NEW DELHI — Thousands of pilgrims in northern India panicked Sunday when they thought the narrow bridge they were crossing was collapsing, Indian officials said.
The resulting stampede left at least 89 people dead and about 100 others injured.
About a half-million worshipers, by Indian media estimates, had flocked to the Ratangarh Temple in northern Madhya Pradesh state for a religious festival. Hindus’ Dussehra festival honors Lord Rama’s victory over the king of demons, Ravana.
A top state official, Anthony J.C. De Sa, told The Hindu newspaper about 25,000 people were on a 23-foot-wide bridge over the Sindh River on Sunday when a section of the bridge railing broke, causing fears the whole bridge was about to give way.
Television images of the scene showed piles of clothing littering the bridge.
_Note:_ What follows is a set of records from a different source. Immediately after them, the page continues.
(** C7: what the [try] block of a unit throws is caught and reported as
    the unit's one outcome, [Failed]: a missing template
    ([TemplateNotFound]), a failed directory creation and a failed write.
    The unit returns, and the templates after it are run on the world it
    left.  So, where no template name makes line 94 throw,
    [generateModule] runs every template of the configuration in order and
    [generateModules] every module of the batch, whatever the outcomes: a
    module reports as many outcomes as there are templates. *)
Theorem failures_do_not_stop_siblings cfg :
  (∀ m t tc w e w1,
     excluded cfg m t = false →
     generateFile_try cfg m t tc w = (Throw e, w1) →
     generateFile cfg m t tc w = (Ok tt, logged (ErrGenerating t e) w1) ∧
     outcome_of (ErrGenerating t e) = Some (Failed e) ∧
     ∀ rest,
       for_each (λ entry, generateFile cfg m entry.1 entry.2)
         ((t, tc) :: rest) w
       = for_each (λ entry, generateFile cfg m entry.1 entry.2) rest
           (logged (ErrGenerating t e) w1)) ∧
  (∀ m t tc w,
     excluded cfg m t = false →
     Fs.exists_ (w_fs w) (template_path cfg t) = false →
     generateFile cfg m t tc w
     = (Ok tt,
        logged (ErrGenerating t (TemplateNotFound (template_path cfg t)))
          (traced (EvExists (template_path cfg t)) w))) ∧
  (∀ m t tc w body code fs1,
     excluded cfg m t = false →
     Fs.read_file (w_fs w) (template_path cfg t) = inr body →
     Fs.mkdir_p (w_fs w) (output_path cfg m tc) = (Some code, fs1) →
     generateFile cfg m t tc w
     = (Ok tt,
        logged (ErrGenerating t (FsError code "mkdir" (output_path cfg m tc)))
          (mkWorld fs1
             (w_trace w ++ [EvExists (template_path cfg t);
                            EvReadFile (template_path cfg t);
                            EvMkdir (output_path cfg m tc)])
             (w_console w)))) ∧
  (∀ m t tc w body fs1 code fs2,
     excluded cfg m t = false →
     Fs.read_file (w_fs w) (template_path cfg t) = inr body →
     Fs.mkdir_p (w_fs w) (output_path cfg m tc) = (None, fs1) →
     Fs.exists_ fs1 (full_path cfg m tc) = false →
     Fs.write_file fs1 (full_path cfg m tc) (render body m)
     = (Some code, fs2) →
     generateFile cfg m t tc w
     = (Ok tt,
        logged (ErrGenerating t (FsError code "open" (full_path cfg m tc)))
          (mkWorld fs2
             (w_trace w ++ [EvExists (template_path cfg t);
                            EvReadFile (template_path cfg t);
                            EvMkdir (output_path cfg m tc);
                            EvExists (full_path cfg m tc);
                            EvWriteFile (full_path cfg m tc) (render body m)])
             (w_console w)))) ∧
  (plain_keys cfg = true →
   (∀ m w,
      generateModule cfg m w
      = (Ok tt,
         foldl (λ w entry, after (generateFile cfg m entry.1 entry.2) w)
           (logged (LogGeneratingModule m) w) (templates cfg)) ∧
      length (outcomes (w_console (after (generateModule cfg m) w)))
      = length (outcomes (w_console w)) + length (templates cfg)) ∧
   (∀ names w,
      Fs.exists_ (w_fs w) (templatesDir cfg) = true →
      generateModules cfg (Names names) w
      = (Ok Returned,
         foldl (λ w m, after (generateModule cfg m) w)
           (traced (EvExists (templatesDir cfg)) w) names))).
Proof.
  split_and!.
  - intros m t tc w e w1 Hex Hthrow.
    pose proof (generateFile_failed _ _ _ _ _ _ _ Hex Hthrow) as Hunit.
    split_and!; [done..|]. intros rest. cbn [for_each fst snd].
    by rewrite (bind_ok _ _ _ _ _ Hunit).
  - intros m t tc w Hex Hmiss. apply generateFile_failed; [done|].
    unfold generateFile_try.
    by rewrite (bind_throw _ _ _ _ _ (processTemplate_missing cfg m t w Hmiss)).
  - intros m t tc w body code fs1 Hex Hread Hmk.
    apply generateFile_failed; [done|].
    by eapply generateFile_try_mkdir_failed.
  - intros m t tc w body fs1 code fs2 Hex Hread Hmk Habsent Hwrite.
    apply generateFile_failed; [done|].
    by eapply generateFile_try_write_failed.
  - intros Hkeys. split.
    + intros m w. split; [by apply generateModule_total|].
      unfold after. rewrite generateModule_total by done. cbn [snd].
      rewrite outcomes_units by done. cbn. unfold outcomes.
      by rewrite omap_app, app_nil_r.
    + intros names w Hex. by rewrite (generateModules_found _ _ _ Hkeys Hex).
Qed.

Lemma failures_do_not_stop_siblings_witness :
  generateFile default_config "users" "controller" controller_template
    (fresh example_fs)
  = (Ok tt,
     mkWorld example_fs [EvExists "templates/controller.stub"]
       [ErrGenerating "controller"
          (TemplateNotFound "templates/controller.stub")]) ∧
  generateFile default_config "users" "module" module_template
    (fresh example_fs_blocked)
  = (Ok tt,
     mkWorld example_fs_blocked
       [EvExists "templates/module.stub"; EvReadFile "templates/module.stub";
        EvMkdir "src/modules/users"]
       [ErrGenerating "module"
          (FsError Fs.ENOTDIR "mkdir" "src/modules/users")]) ∧
  generateFile default_config "users" "module" nested_template
    (fresh example_fs)
  = (Ok tt,
     mkWorld (Fs.mkdir_p example_fs "src/modules/users").2
       [EvExists "templates/module.stub"; EvReadFile "templates/module.stub";
        EvMkdir "src/modules/users";
        EvExists "src/modules/users/extra/users.ts";
        EvWriteFile "src/modules/users/extra/users.ts"
          "export class UsersModule {}"]
       [ErrGenerating "module"
          (FsError Fs.ENOENT "open" "src/modules/users/extra/users.ts")]) ∧
  outcomes (w_console (after (generateModule default_config "users")
                         (fresh example_fs)))
  = [ Generated "src/modules/users/users.module.ts";
      Failed (TemplateNotFound "templates/controller.stub");
      Failed (TemplateNotFound "templates/service.stub");
      Failed (TemplateNotFound "templates/create-dto.stub");
      Failed (TemplateNotFound "templates/update-dto.stub");
      Generated "src/modules/users/schema/users.schema.ts" ] ∧
  length (outcomes (w_console
            (after (generateModules default_config (Names ["auth"; "users"]))
               (fresh example_fs)))) = 12.
Proof.
  destruct (failures_do_not_stop_siblings default_config)
    as (Hfailed & Hmissing & Hmkdir & Hwrite & Hsiblings).
  destruct (Hsiblings eq_refl) as [Hmodule Hbatch].
  split_and!.
  - apply (Hmissing "users" "controller" controller_template
             (fresh example_fs)); vm_compute; reflexivity.
  - apply (Hmkdir "users" "module" module_template (fresh example_fs_blocked)
             "export class {{ModuleName}}Module {}" Fs.ENOTDIR
             example_fs_blocked); vm_compute; reflexivity.
  - apply (Hwrite "users" "module" nested_template (fresh example_fs)
             "export class {{ModuleName}}Module {}"
             (Fs.mkdir_p example_fs "src/modules/users").2 Fs.ENOENT
             (Fs.mkdir_p example_fs "src/modules/users").2);
      vm_compute; reflexivity.
  - unfold after.
    rewrite (proj1 (Hmodule "users" (fresh example_fs))).
    vm_compute. reflexivity.
  - unfold after. rewrite Hbatch by (vm_compute; reflexivity).
    vm_compute. reflexivity.
Defined.

(** ** Writing once *)

Lemma mkdir_p_still_absent fs dir fs1 p c fs2 :
  Fs.mkdir_p fs dir = (None, fs1) →
  Fs.exists_ fs p = false →
  Fs.write_file fs1 p c = (None, fs2) →
  Fs.exists_ fs1 p = false.
Proof.
  intros Hmk Habsent Hwrite.
  pose proof (mkdir_p_cwd _ _ _ _ Hmk) as Hcwd.
  assert (Fs.resolve fs1 p = Fs.resolve fs p) as Hres
    by (unfold Fs.resolve; by rewrite Hcwd).
  apply exists_false_iff in Habsent as [->|Hnone]; [done|].
  apply exists_false_iff. right. rewrite Hres.
  destruct (Fs.resolve fs p) as [|s q] eqn:Hq; [done|]. cbn [Fs.node_at] in *.
  destruct (Fs.nodes fs1 !! (s :: q)) as [n|] eqn:Hn; [|done].
  unfold Fs.mkdir_p in Hmk. destruct (String.eqb dir "") eqn:Hdir; [done|].
  injection Hmk as _ <-. cbn [Fs.nodes Fs.with_nodes] in Hn.
  exfalso.
  pose proof (mkdir_from_adds_dirs _ _ _ _ _ (surjective_pairing _) _ _ Hn)
    as [Hold|[_ ->]]; [congruence|].
  unfold Fs.write_file in Hwrite.
  destruct (String.eqb p ""); [done|].
  rewrite Hres in Hwrite. cbn [Fs.node_at Fs.nodes Fs.with_nodes] in Hwrite.
  by rewrite Hn in Hwrite.
Qed.

Section WriteOnce.

Context (cfg : Config) (m t : string) (tc : TemplateConfig).

Local Abbreviation tpl := (template_path cfg t).
Local Abbreviation dir := (output_path cfg m tc).
Local Abbreviation full := (full_path cfg m tc).

Lemma generateFile_try_generated w body fs1 fs2 :
  Fs.read_file (w_fs w) tpl = inr body →
  Fs.mkdir_p (w_fs w) dir = (None, fs1) →
  Fs.exists_ fs1 full = false →
  Fs.write_file fs1 full (render body m) = (None, fs2) →
  generateFile_try cfg m t tc w
  = (Ok tt,
     mkWorld fs2
       (w_trace w ++ [EvExists tpl; EvReadFile tpl; EvMkdir dir;
                      EvExists full; EvWriteFile full (render body m)])
       (w_console w ++ [LogGenerated full])).
Proof.
  intros Hread Hmk Habsent Hwrite.
  rewrite (generateFile_try_found _ _ _ _ _ _ Hread).
  erewrite bind_ok; [|by apply mkdirSync_ok].
  erewrite bind_ok; [|reflexivity]. cbn [w_fs with_fs traced].
  rewrite Habsent.
  erewrite bind_ok; [|by apply writeFileSync_ok].
  unfold console, with_fs, traced. cbn.
  by rewrite <- !(assoc_L (++)).
Qed.

Lemma generateFile_try_present w body fs1 :
  Fs.read_file (w_fs w) tpl = inr body →
  Fs.mkdir_p (w_fs w) dir = (None, fs1) →
  Fs.exists_ fs1 full = true →
  generateFile_try cfg m t tc w
  = (Ok tt,
     mkWorld fs1
       (w_trace w ++ [EvExists tpl; EvReadFile tpl; EvMkdir dir;
                      EvExists full])
       (w_console w ++ [LogSkipExists t full])).
Proof.
  intros Hread Hmk Hpresent.
  rewrite (generateFile_try_found _ _ _ _ _ _ Hread).
  erewrite bind_ok; [|by apply mkdirSync_ok].
  erewrite bind_ok; [|reflexivity]. cbn [w_fs with_fs traced].
  rewrite Hpresent.
  unfold console, with_fs, traced. cbn.
  by rewrite <- !(assoc_L (++)).
Qed.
Many people are believed to have drowned after jumping off the bridge into the river. Others were injured in the crush above.
In the aftermath of the panic, relief efforts were delayed by traffic jams. Frustrated bystanders later turned on police, pelting them with stones.
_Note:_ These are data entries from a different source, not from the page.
Definition prep {E : Externals} : Run Params :=
  action <- last_action ;;
  content <- lift (PyOps.get action "file_content" PyNone) ;;
  instr <- lift (param_get action "instructions" PyNone) ;;
  edit <- lift (param_get action "code_edit" PyNone) ;;
  if negb (truthy content)
  then throw (ValueError "File content not found")
  else if negb (truthy instr)
  then throw (ValueError "Missing instructions parameter")
  else if negb (truthy edit)
  then throw (ValueError "Missing code_edit parameter")
  else ret {| file_content := content; instructions := instr;
              code_edit := edit |}.

(** The body of the loop over [enumerate(decision["operations"])]. *)
Definition validate_operation {E : Externals} (total_lines : Z) (i : Z)
  (op : PyVal) : Result unit :=
  let n := Str.of_Z (i + 1) in
  match op with
  | PyDict d =>
      match dict_get "start_line" d with
      | None => raise (ValueError ("Operation " ++ n ++ " missing 'start_line'"))
      | Some start_line =>
      match dict_get "end_line" d with
      | None => raise (ValueError ("Operation " ++ n ++ " missing 'end_line'"))
      | Some end_line =>
      match dict_get "replacement" d with
      | None => raise (ValueError ("Operation " ++ n ++ " missing 'replacement'"))
      | Some replacement =>
          if negb (isinstance_int start_line) then
            raise (ValueError ("Operation " ++ n
                               ++ " 'start_line' must be an integer"))
          else if negb (isinstance_int end_line) then
            raise (ValueError ("Operation " ++ n
                               ++ " 'end_line' must be an integer"))
          else if negb (isinstance_str replacement) then
            raise (ValueError ("Operation " ++ n
                               ++ " 'replacement' must be a string"))
          else if negb ((1 <=? int_value start_line)
                        && (int_value start_line <=? total_lines + 1))%Z then
            raise (ValueError ("Operation " ++ n
                               ++ " 'start_line' out of range: "
                               ++ py_str start_line))
          else if negb ((1 <=? int_value end_line)
                        && (int_value end_line <=? total_lines + 1))%Z then
            raise (ValueError ("Operation " ++ n
                               ++ " 'end_line' out of range: "
                               ++ py_str end_line))
          else if (int_value start_line >? int_value end_line)%Z then
            raise (ValueError ("Operation " ++ n ++ " 'start_line' ("
                               ++ py_str start_line ++ ") > 'end_line' ("
                               ++ py_str end_line ++ ")"))
          else ok tt
      end end end
  | _ => raise (ValueError ("Operation " ++ n ++ " must be a dictionary"))
  end.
A deadly stampede took place at the same site in 2006. Reports conflicted about the start of the crush Sunday.
Some witnesses said police started it by charging into the crowd swinging canes; police denied the reports. Others said some pilgrims intentionally spread a rumor the bridge was about to collapse, in hopes of cutting the long line of people waiting to cross. Still others said they had heard the bridge had been hit by a tractor and was unstable.
Mr. De Sa said the bridge was less than four years old and “in good condition.”
One survivor, Atul Chaudhary, told the BBC’s Hindi service he heard screams and then crowds began pushing their way off the bridge. “Several people could be seen flattened to the ground in the midst of the melee,” he said. “Some of the youngsters panicked and jumped into the swollen river. I and my friends were close to the exit point, and along with several others ran for safety.”
Some witnesses said police failed to act promptly to control the crowd. The government has opened a judicial probe into stampede.
The tragedy occurred in the run-up to state elections. Officials quickly promised compensation of about $2,450 for the families of each of those killed. Those with serious injuries will receive about $820.
Prime Minister Manmohan Singh expressed condolences. “On this day of festivities, our hearts and prayers are with the victims and their families,” he said in a statement.